Tengo una amiga que lleva días sin poder ver telediarios,
porque tiene un niño al que, como no puede ser de otro modo, algunas noticias
le impresionan y le llevan a hacerse preguntas o, lo que es peor, a quedarse en
un silencio preocupante que es en sí mismo como una gran pregunta que plantea a
todos esos adultos, entre los que debemos incluirnos, que no se plantean si es
necesario montar un circo de cámaras, micrófonos, unidades móviles y curiosos
cada vez que una desgracia se cierne sobre una familia o una localidad,
alimentando irresponsablemente ese morbo enfermizo que da tanta audiencia y
tanto dinero y que cuesta tan poco sostener.
Lo de mi amiga y su niño, evidentemente, no se lo plantean
quienes se revuelcan día sí y día también en el morbo, fingiendo solidaridad y
sentimientos, con gesto grave, dirigiendo desde el estudio o el plató a su
infantería, toda una legión de mercenarios mal pagados, dispuestos a poner el
micrófono delante de madres desgarradas o vecinos locuaces y ansiosos por
aprovechar sus quince segundos de gloria ante la audiencia. Qué decir de
los sentimientos de los directores de los programas, dispuestos siempre de dar
una vuelta de tuerca más, de forzar a esa infantería a saltarse cordones de
seguridad y de decencia, para ir más lejos que la competencia. Qué decir de los
directivos de todas esas cadenas, incapaces de otra cosa que no sea traducir el
dolor, el morbo y el share que provocan en otra cosa que la cuenta de
resultados, gente que no quiere gente con escrúpulos a su lado, porque para
chapotear en el morbo, los escrúpulos estorban.

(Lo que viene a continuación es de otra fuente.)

(** Creating an identity while pseudonym [i] of the old one is active
    leaves the index: the new node shows index [i] with the key of index 0,
    and signs as the first pseudonym while handles are registered for
    pseudonym [i]; so the handle that it registers is not its own. *)
Theorem create_splits_identity (m ns salt nonce : bytes) (pw : str) (st : IdentityService) (k0 ki : bytes)
    (Hs : length salt = 16) (Hn : length nonce = NONCE_LEN) (H0k : derive_pseudonym_key m 0 = Ok k0)
    (Hik : derive_pseudonym_key m (active_index st) = Ok ki) (Hne : public_key ki ≠ public_key k0) :
  let st' := (create m ns salt nonce pw st).1 in
  get_active st' = Ok (hex_encode (public_key k0), active_index st) ∧ view st' = MkIdentity (Some ki) (Some k0) ∧
  ∀ fuel n now s r v, register fuel n (view st') now (MkHandleNode Handles.new s []) = (r, Ok v) →
    lookup_by_owner (registry r) (public_key ki) ≠ None ∧ ∀ t, my_handle t (view st') r = Ok None.
Proof.
  cbv zeta. destruct (create_identity_ok m ns salt nonce pw st Hs Hn) as (kp & f & k & Hkp & -> & _).
  rewrite H0k in Hkp. injection Hkp as <-. cbn [fst]. unfold get_active. cbn [active_keypair active_index ok_or result_bind]. split; [done|].
  assert (Hview : view (MkService (Some f) (session_file st) (Some k0) (active_index st) (Some m) 1 (devices st)) = MkIdentity (Some ki) (Some k0)).
  { unfold view. cbn. unfold derive. by rewrite Hik. }
  rewrite Hview. split; [done|]. intros fuel n now s r v Hreg.
  unfold register, get_pseudonym_identity, on_registry, se_bind, se_lift, se_map_err, se_zoom, se_ret in Hreg. cbn [pseudonym ok_or registry] in Hreg.
  pose proof (register_triple fuel (to_ascii_lowercase n) ki (calculate_pow_difficulty (to_ascii_lowercase n)) now _ new_indexed) as [_ HQ].
  pose proof (register_new fuel n ki now) as Hnew. unfold Handles.register in *.
  destruct (Handles.register_with_difficulty _ _ _ _ _ _) as [r' [h|]]; [|done]. specialize (Hnew r' h eq_refl).
  destruct (HQ h eq_refl) as (_ & _ & _ & _ & _ & _ & _ & Hl & _). cbn [fst snd map_err] in *. injection Hreg as <- _.
  unfold my_handle, active_key, lookup_by_owner. cbn. rewrite Hnew. split.
  - rewrite lookup_singleton_eq. cbn. by rewrite Hl.
  - intros t. by rewrite lookup_singleton_ne.
Qed.
End split_identity.

(* ------------------------------------------------------------------ *)
(** ** Witnesses *)

Section witnesses.
Import Toy HexToy KeyToy.
#[local] Existing Instance toy.

Definition iw_pw : str := lit "correct horse".
Definition iw_created := create kw_master (replicate 32 9%N) kw_salt kw_nonce iw_pw new_service.

Lemma identity_restored_witness : ∃ kp st3,
  unlock iw_pw true (lock true iw_created.1).1 = (st3, Ok 1%N) ∧ active_keypair st3 = Some kp ∧ active_keypair iw_created.1 = Some kp.
Proof.
  destruct (identity_restored kw_master (replicate 32 9%N) kw_salt kw_nonce iw_pw new_service eq_refl eq_refl) as (kp & st1 & _ & Hc & Hk & Hr).
  destruct (Hr true true) as (_ & _ & st3 & Hu & [H3 _] & _). exists kp, st3. unfold iw_created. rewrite Hc. split; [exact Hu|]. split; [exact H3|exact Hk].
Defined.

Lemma toy_bytes m : Forall byte_ok (mix m).
Proof. apply be_bytes_ok. Qed.

Definition iw_master_bytes : Forall byte_ok kw_master.
Proof. unfold kw_master. repeat (constructor; [unfold byte_ok; lia|]). constructor. Defined.

Lemma iw_backup_ok salt nonce m pw d : Forall byte_ok salt → Forall byte_ok nonce → Forall byte_ok m →
  to_encrypted_backup salt nonce m pw = Ok d → Forall byte_ok d.
Proof.
  intros Hs Hn Hm. unfold to_encrypted_backup, derive_backup_key, Crypto.seal, encrypt. destruct (bool_decide _); [done|].
  cbn [argon2id_into formats xchacha_encrypt toy map_err result_bind]. set (k := mix _). intros [= <-].
  assert (Ht : Forall byte_ok (tag k nonce m)) by exact (Forall_take byte_ok 16 _ (toy_bytes _)).
  assert (Hr : Forall byte_ok (salt ++ nonce ++ m ++ tag k nonce m)) by (by repeat (apply Forall_app; split)).
  unfold BACKUP_VERSION. cbn [app]. repeat (constructor; [unfold byte_ok; lia|]). exact Hr.
Qed.
Lemma iw_backup_bytes d : to_encrypted_backup kw_salt kw_nonce kw_master (lit "pw") = Ok d → Forall byte_ok d.
Proof. apply iw_backup_ok; [apply Forall_replicate; unfold byte_ok; lia..|exact iw_master_bytes]. Qed.

Definition iw_sender : IdentityService := MkService None None None 0 (Some kw_master) 1 [].

Lemma identity_transferred_witness : ∃ kp ws b',
  export_mnemonic iw_sender = Ok ws ∧ import_mnemonic (replicate 32 9%N) kw_salt kw_nonce ws iw_pw new_service = (b', Ok (public_key kp)) ∧
  active_keypair b' = Some kp.
Proof.
  destruct (identity_transferred kw_master (replicate 32 9%N) kw_salt kw_nonce (lit "pw") iw_pw iw_sender new_service)
    as (kp & k & ws & qr & backup & b' & _ & [Hk _] & _ & He & Hi & _).
  - reflexivity.
  - reflexivity.
  - reflexivity.
  - reflexivity.
  - exact iw_master_bytes.
  - discriminate.
  - exact iw_backup_bytes.
  - unfold to_qr_bytes. apply Forall_app. split; [constructor; [unfold byte_ok, QR_VERSION; lia|exact iw_master_bytes]|].
    apply Forall_take. exact (toy_bytes _).
  - exists kp, ws, b'. split; [exact He|]. split; [exact Hi|exact Hk].
Defined.

Lemma toy_sealed_once (k k' nonce p c p' : bytes) : xchacha_encrypt k nonce p = Ok c → xchacha_decrypt k' nonce c = Ok p' → p' = p.
Proof.
  cbn. intros [= <-]. case_bool_decide; [|done]. intros [= <-]. rewrite length_app, length_tag, Nat.add_sub. apply take_app_length.
Qed.

Definition iw_switched : IdentityService := step (step new_service (OCreate kw_master (replicate 32 9%N) kw_salt kw_nonce iw_pw)) (OSwitch 3).
Lemma iw_reach : reach iw_switched.
Proof. apply reach_step; [apply reach_step; [apply reach_new|]|]; repeat split. Qed.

Quizá por eso, este fin de semana, han dado más importancia
al intento de rescate, ya desesperado, del niño atrapado en un pozo del campo
malagueño, que a la crisis de Podemos o al maquillaje de brocha gorda con que
el PP ha pretendido disimular este fin de semana el claro desnorte de su
intrépido líder, Pablo Casado. Quizá por eso quienes esperábamos recibir de los
telediarios un poco de información nos hemos visto obligados a abonar el
impuesto de largos reportajes, con especialistas de aquí y de allá, con
vecinos, con algún que otro familiar y, siempre, con ese plano del ajetreo, ese
sí responsable, en torno al pozo del que se pretende extraer, ya con pocas
esperanzas, de hacerlo con vida.
Tuvimos que verlo el fin de semana y llevábamos días viendo
ese espectáculo absurdo y doloroso de informaciones vacías y "de
compromiso", en cada telediario, en cada programa, sin que nada hubiese
pasado, bueno o malo, conformándose y pretendiendo conformarnos con la más o
menos previsible agenda de los acontecimientos, que es lo que cuenta un
periodista cuando no tiene nada que contar, quejándose de retrasos en la
comparecencia de este aquel técnico, asumiendo un protagonismo tan
injusto como soberbio quienes deberían ser meros transmisores de la
información, sin especulaciones ni, mucho menos, "adornos" ni
exageraciones.
No me gusta el camino emprendido hace ya años por los medios de comunicación en España, falta en ellos la responsabilidad que yo he conocido en otros tempos y sobran el morbo y el espectáculo que tan bien retrató Billy Wilder en "El gran camaval", la historia del rescate de un arqueólogo atrapado en una cueva que atrae a todo un circo mediático, convirtiendo las inmediaciones en una feria y el mismo rescate en un programa de suspense, prolongado artificialmente a la vista de la audiencia que consiguen las "entradas" desde los alrededores de la cueva.
Por desgracia, la suma del dolor, la incertidumbre y el tiempo que corre en contra del final esperado, convierten la información en un espectáculo morboso, en ese gran carnaval que nos sonrojó en la película de Wilder.
Por desgracia, la suma del dolor, la incertidumbre y el tiempo que corre en contra del final esperado, convierten la información en un espectáculo morboso, en ese gran carnaval que nos sonrojó en la película de Wilder.